I was born with a medical condition called cystic hygroma (lymphatic malformations). In layman’s terms, I have cysts which form where I have lymph nodes, due to malformations in my lymphatic system.
Due to the nature of my medical condition, I’ve had so many medical procedures that I’ve lost count. I was regularly in and out of hospital for the first 13 years of my life. In the early 2000s, most of my major procedures were to improve my visible difference, and to give me a better quality of life.
This is something which I will always be grateful for, but this was of course difficult. It would be for any child who were to undergo multiple medical procedures from such a young age, for both themselves and those around them.
Personally though, the real challenge wasn’t the medical procedures, but it was the mental aspect of growing up with a visible difference. This would often involve trying to deal with other people’s reactions in public (looks, name calling etc), but also just trying to accept my medical condition.
As a kid, it is difficult enough just trying to understand your emotions. For me it was even more difficult as I couldn’t communicate or express how my visible difference (or treatment because of it) made me feel. When I was younger, I would get angry easily, especially at home.
At school however, depending on who you ask, some might say I was an angel… because I was! But on a more serious note, I think that attending a special needs school helped, because I was more comfortable being with other disabled children.

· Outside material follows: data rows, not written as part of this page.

(* ===== verification/Deserialize.v ===== *)
(** * Reading the configuration

    [#[derive(Deserialize)]] on the structs of [shared/src/config_types.rs].
    The YAML parser is a library: [SerdeYaml] is what it offers to a derived
    implementation (the calls of serde's data model).  How a struct is put
    together from the entries of a mapping is determined by its fields, their
    types and their attributes, and that is translated here: entries are taken
    in document order, an unknown key ([deny_unknown_fields]) or a repeated one
    is an error, each value is read with the type of its field, and at the end
    a field without an entry takes its default or is an error, in the order of
    the declaration. *)
From S2P Require Import Prelude RustStr F64 Yaml ConfigTypes Validation.

(** ** What the format offers *)
Class SerdeYaml `{YamlLib} := {
  (** A node of the document. *)
  Node : Type;
  de_string : Node → result YamlError string;
  de_bool : Node → result YamlError bool;
  (** An unsigned integer of at most the given value. *)
  de_unsigned : Z → Node → result YamlError Z;
  de_f64 : Node → result YamlError f64;
  (** [deserialize_option]: [None] for a null. *)
  de_some : Node → result YamlError (option Node);
  de_seq : Node → result YamlError (list Node);
  (** [deserialize_struct] with the names of the fields: the entries it presents. *)
  de_entries : list string → Node → result YamlError (list (string * Node));
  de_value : Node → result YamlError Value;
  (** [Value::default()] *)
  value_default : Value;
  (** The errors of [serde::de::Error]. *)
  unknown_field : string → list string → YamlError;
  duplicate_field : string → YamlError;
  missing_field : string → YamlError
}.

Section deserialize.
Context `{Y : YamlLib} `{S : !SerdeYaml}.

(** ** Types *)
Definition de_u32 : Node → result YamlError Z := de_unsigned u32_max.
Definition de_u64 : Node → result YamlError Z := de_unsigned u64_max.
(** [usize] on a 64-bit target *)
Definition de_usize : Node → result YamlError Z := de_unsigned u64_max.
Definition de_option {A} (d : Node → result YamlError A) (n : Node) : result YamlError (option A) :=
  o ← de_some n;
  match o with None => Ok None | Some n' => a ← d n'; Ok (Some a) end.
Definition de_vec {A} (d : Node → result YamlError A) (n : Node) : result YamlError (list A) :=
  l ← de_seq n; mapM d l.

(** ** Structs *)
Definition find_field (k : string) (m : list (string * Node)) : option Node :=
  snd <$> iter_find (λ e, bool_decide (e.1 = k)) m.

(** The fields of a struct: their names with the check of a value's type, and
    how the struct is built from the entries. *)
Record Fields (A : Type) := mk_fields {
  known : list (string * (Node → result YamlError unit));
  build : list (string * Node) → result YamlError A
}.
Arguments mk_fields {A}.
Arguments known {A}.
Arguments build {A}.

Definition names {A} (F : Fields A) : list string := (known F).*1.

Definition checks_as {A} (d : Node → result YamlError A) (n : Node) : result YamlError unit :=
  _ ← d n; Ok tt.
Definition constructor {A} (a : A) : Fields A := mk_fields [] (λ _, Ok a).
Definition with_field {A B} (F : Fields (A → B)) (k : string) (d : Node → result YamlError A)
    (missing : result YamlError A) : Fields B :=
  mk_fields (known F ++ [(k, checks_as d)]) (λ m,
    f ← build F m;
    a ← match find_field k m with Some n => d n | None => missing end;
    Ok (f a)).

(** The loop over the entries, with the fields seen so far. *)
Fixpoint visit_map (fields : list (string * (Node → result YamlError unit))) (seen : list string)
    (m : list (string * Node)) : result YamlError unit :=
  match m with
  | [] => Ok tt
  | (k, n) :: m =>
      match iter_find (λ f, bool_decide (f.1 = k)) fields with
      | None => Err (unknown_field k (fields.*1))
      | Some f =>
          if bool_decide (k ∈ seen) then Err (duplicate_field k)
          else _ ← f.2 n; visit_map fields (k :: seen) m
      end
  end.
Definition struct {A} (F : Fields A) (n : Node) : result YamlError A :=
  m ← de_entries (names F) n;
  _ ← visit_map (known F) [] m;
  build F m.
End deserialize.
Arguments Fields {_ _}.
Arguments mk_fields {_ _ _}.
Arguments known {_ _ _}.
Arguments build {_ _ _}.

(** A field that must be present, and one with [#[serde(default)]] or
    [#[serde(default = "...")]]. *)
Notation "F ⊛ k : d" := (with_field F k d (Err (missing_field k)))
  (at level 67, left associativity, k at level 0, d at level 60).
Notation "F ⊛? k : d 'or' v" := (with_field F k d (Ok v))
  (at level 67, left associativity, k at level 0, d at level 60, v at level 60).

(** ** The structs of the configuration *)
Section config.
Context `{Y : YamlLib} `{S : !SerdeYaml}.

Definition GatewayServer_fields : Fields GatewayServer.GatewayServer :=
  constructor GatewayServer.mk
  ⊛ "listen_address" : de_string
  ⊛ "admin_address" : de_string
  ⊛ "request_timeout_ms" : de_u64
  ⊛ "idle_timeout_ms" : de_u64
  ⊛ "max_request_body_bytes" : de_u64
  ⊛ "trust_forwarded_headers" : de_bool
  ⊛? "extauthz_address" : (de_option de_string) or None
  ⊛? "max_concurrent_requests" : (de_option de_u64) or None.

Definition AuthProvider_fields : Fields AuthProvider :=
  constructor AuthProvider.mk
  ⊛ "name" : de_string
  ⊛ "issuer" : de_string
  ⊛ "audience" : de_string
  ⊛ "jwks_uri" : de_string
  ⊛ "cache_ttl_seconds" : de_u64
  ⊛ "clock_skew_seconds" : de_u64.
Definition AuthConfig_fields : Fields AuthConfig.AuthConfig :=
  constructor AuthConfig.mk
  ⊛ "providers" : (de_vec (struct AuthProvider_fields)).

Definition SurvivabilityMode_fields : Fields SurvivabilityMode.SurvivabilityMode :=
  constructor SurvivabilityMode.mk
  ⊛ "enabled" : de_bool
  ⊛ "fallback_capacity" : de_u64
  ⊛ "fallback_refill_rate_per_sec" : de_f64.
Definition RateLimitsConfig_fields : Fields RateLimitsConfig :=
  constructor RateLimitsConfig.mk
  ⊛ "redis_address" : de_string
  ⊛ "redis_db" : de_u32
  ⊛ "redis_key_prefix" : de_string
  ⊛ "default_timeout_ms" : de_u64
  ⊛ "fail_open" : de_bool
  ⊛ "survivability_mode" : (struct SurvivabilityMode_fields).

Definition PluginInstance_fields : Fields PluginInstance :=
  constructor PluginInstance.mk
  ⊛ "name" : de_string
  ⊛? "enabled" : de_bool or default_true
  ⊛? "fail_mode" : de_string or default_fail_mode
  ⊛? "config" : de_value or value_default.

Definition RouteRateLimit_fields : Fields RouteRateLimit.RouteRateLimit :=
  constructor RouteRateLimit.mk
  ⊛ "bucket_capacity" : de_u64
  ⊛ "refill_rate_per_sec" : de_f64
  ⊛ "key_by" : de_string.
Definition UpstreamConfig_fields : Fields UpstreamConfig.UpstreamConfig :=
  constructor UpstreamConfig.mk
  ⊛ "service" : de_string
  ⊛ "request_timeout_ms" : de_u64
  ⊛ "retries" : de_u32.
Definition RouteConfig_fields : Fields RouteConfig :=
  constructor RouteConfig.mk
  ⊛ "name" : de_string
  ⊛ "hostnames" : (de_vec de_string)
  ⊛ "path_prefix" : de_string
  ⊛ "methods" : (de_vec de_string)
  ⊛ "auth_required" : de_bool
  ⊛? "auth_provider" : (de_option de_string) or None
  ⊛? "required_scopes" : (de_option (de_vec de_string)) or None
  ⊛ "rate_limit" : (struct RouteRateLimit_fields)
  ⊛ "upstream" : (struct UpstreamConfig_fields)
  ⊛? "plugins" : (de_vec (struct PluginInstance_fields)) or [].

Definition HealthCheckConfig_fields : Fields HealthCheckConfig.HealthCheckConfig :=
  constructor HealthCheckConfig.mk
  ⊛ "path" : de_string
  ⊛ "interval_ms" : de_u64
  ⊛ "timeout_ms" : de_u64.
Definition ServiceConfig_fields : Fields ServiceConfig :=
  constructor ServiceConfig.mk
  ⊛ "name" : de_string
  ⊛ "endpoints" : (de_vec de_string)
  ⊛ "health_check" : (struct HealthCheckConfig_fields).

Definition TracingConfig_fields : Fields TracingConfig.TracingConfig :=
  constructor TracingConfig.mk
  ⊛ "enabled" : de_bool
  ⊛ "otlp_endpoint" : de_string
  ⊛ "sample_rate" : de_f64.
Definition ObservabilityConfig_fields : Fields ObservabilityConfig.ObservabilityConfig :=
  constructor ObservabilityConfig.mk
  ⊛ "access_log_json" : de_bool
  ⊛ "prometheus_enabled" : de_bool
  ⊛ "tracing" : (struct TracingConfig_fields).

Definition PluginLimits_fields : Fields PluginLimits :=
  constructor PluginLimits.mk
  ⊛? "max_memory_bytes" : de_usize or default_plugin_max_memory_bytes
  ⊛? "max_instructions" : de_u32 or default_plugin_max_instructions
  ⊛? "chain_timeout_ms" : de_u64 or default_plugin_chain_timeout_ms.
Definition PluginsConfig_fields : Fields PluginsConfig.PluginsConfig :=
  constructor PluginsConfig.mk
  ⊛? "enabled" : de_bool or false
  ⊛? "directory" : de_string or EmptyString
  ⊛? "limits" : (struct PluginLimits_fields) or PluginLimits.PluginLimits_default
  ⊛? "global" : (de_vec (struct PluginInstance_fields)) or [].
Definition XdsConfig_fields : Fields XdsConfig.XdsConfig :=
  constructor XdsConfig.mk
  ⊛? "enabled" : de_bool or false
  ⊛? "listen_address" : de_string or default_xds_listen_address.
Definition ExtProcConfig_fields : Fields ExtProcConfig.ExtProcConfig :=
  constructor ExtProcConfig.mk
  ⊛? "enabled" : de_bool or false
  ⊛? "listen_address" : de_string or default_ext_proc_listen_address.

Definition GatewayConfig_fields : Fields GatewayConfig :=
  constructor GatewayConfig.mk
  ⊛ "version" : de_u32
  ⊛ "gateway" : (struct GatewayServer_fields)
  ⊛ "auth" : (struct AuthConfig_fields)
  ⊛ "rate_limits" : (struct RateLimitsConfig_fields)
  ⊛ "routes" : (de_vec (struct RouteConfig_fields))
  ⊛ "services" : (de_vec (struct ServiceConfig_fields))
  ⊛ "observability" : (struct ObservabilityConfig_fields)
  ⊛? "plugins" : (struct PluginsConfig_fields) or PluginsConfig.PluginsConfig_default
  ⊛? "xds" : (struct XdsConfig_fields) or XdsConfig.XdsConfig_default
  ⊛? "ext_proc" : (struct ExtProcConfig_fields) or ExtProcConfig.ExtProcConfig_default.

(** [serde_yaml::from_str::<GatewayConfig>]: the parser, then the derived
    implementation. *)
Definition yaml_from_str (parse : string → result YamlError Node) (yaml : string)
    : result YamlError GatewayConfig :=
  n ← parse yaml; struct GatewayConfig_fields n.
End config.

Even though I went to a school for children with disabilities, I still couldn’t help but feel like I was in a bubble. I still felt like I was the only one who looked different. Of course, due to the nature of having a disability, everyone had differences. However, there were a lot of common attributes, for example being in a wheelchair, but there was nobody with a visible difference similar to myself.
Whilst I was perfectly comfortable in my school environment, I did not know, nor was friends with anyone who had a visible difference like myself. I did not have anyone to look up to, and I think for me that’s one vital thing I wish I had as a kid. I wish I had someone who had gone through something similar, and that I could have looked up to (such as Adam Pearson who I now greatly admire).
I wish social media was more advanced back in my school days, and that I could have been part of Facebook groups, communicating with people with the same conditions (or similar). Unfortunately, that was not the case, but eventually as I got older, I did learn to accept who I was and consequently my medical condition.
Honestly, one of the biggest things that helped me get through everything was the rapper Eminem. Mainly because of how he ‘owned his shit’ – excuse my language, but it’s true! For example, his final rap battle scene in the film 8 Mile, where he used advantageous self-deprecation in order to address a power imbalance between himself and his opponent. A pre-emptive strike, if you will.
Everything his opponent was going to say about him, he already said. That left his opponent powerless, with nothing to say or insult him about. That sort of ideology has helped me throughout life since, ‘like sure I got a big head… but I know and own that so you can’t hurt me with that’.
That helped me on my journey to self-acceptance. As a kid the visible difference owned me, and now I own the visible difference.
I’m going to end this piece by saying something I wish I heard when I was a kid. In your general day-to-day life, visible differences aside, find yourself as a person and own who you are. Most importantly, do not let other people tell you otherwise.